* What you will do: For every line in the records below that holds "reply", make a copy.

----

(** * Data Processing Service (service2.py): a shallow embedding

    The service keeps processed user records in a module-level Python
    dictionary, derives a handful of fields from each posted user, and
    answers aggregate queries by asking a peer service for every stored
    user's age.  This development models

    - Python's insertion-ordered [dict] ([PyDict]),
    - the JSON values and HTTP replies the peer can send ([json], [reply]),
    - the handlers [process_user], [get_processed_user],
      [delete_processed_user], [get_analytics] and [batch_process_users],
      written as state-passing functions that also log their outbound calls,

    and then states and proves the properties of those handlers.

    Modelling choices:
    - Python integers are [Z]; floats are the rationals they stand for
      ([Q]), so rounding errors of float arithmetic are not modelled;
    - strings are [string], one [ascii] per character;
    - an exception is a value of [exn], a block that may raise has a value
      in [outcome], and [try]/[except] is a [match] on it;
    - the peer service is a function from the calls made so far and the
      current call to a [reply], which covers peers that change their
      answers over time. *)

From Stdlib Require Import ZArith QArith Lia Ascii String.
From stdpp Require Import base option list strings pretty.

Set Warnings "-register-all".

Local Open Scope Z_scope.

(** ** Python's dict: an insertion-ordered association list *)

Module PyDict.
Section dict.
Context {K V : Type} `{EqDecision K}.

Definition t := list (K * V).

Definition keys (d : t) : list K := d.*1.
Definition values (d : t) : list V := d.*2.
Definition len (d : t) : nat := length d.

(** [d.get(k)] / [d[k]] *)
Fixpoint get (k : K) (d : t) : option V :=
  match d with
  | [] => None
  | (k', v) :: d' => if decide (k = k') then Some v else get k d'
  end.

(** [k in d] *)
Definition contains (k : K) (d : t) : bool :=
  match get k d with Some _ => true | None => false end.

(** [d[k] = v]: an existing key keeps its position, a new key goes last. *)
Fixpoint set (k : K) (v : V) (d : t) : t :=
  match d with
  | [] => [(k, v)]
  | (k', v') :: d' =>
    if decide (k = k') then (k, v) :: d' else (k', v') :: set k v d'
  end.

(** [d.pop(k)]: [None] stands for [KeyError]. *)
Fixpoint pop (k : K) (d : t) : option (V * t) :=
  match d with
  | [] => None
  | (k', v) :: d' =>
    if decide (k = k') then Some (v, d')
    else match pop k d' with
         | Some (w, d'') => Some (w, (k', v) :: d'')
         | None => None
         end
  end.

(** A list represents a dict when no key occurs twice. *)
Definition wf (d : t) : Prop := NoDup (keys d).

End dict.
Arguments t : clear implicits.
End PyDict.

----

* Written solution:
    - the JSON values and HTTP replies the peer can send ([json], [reply]),
      current call to a [reply], which covers peers that change their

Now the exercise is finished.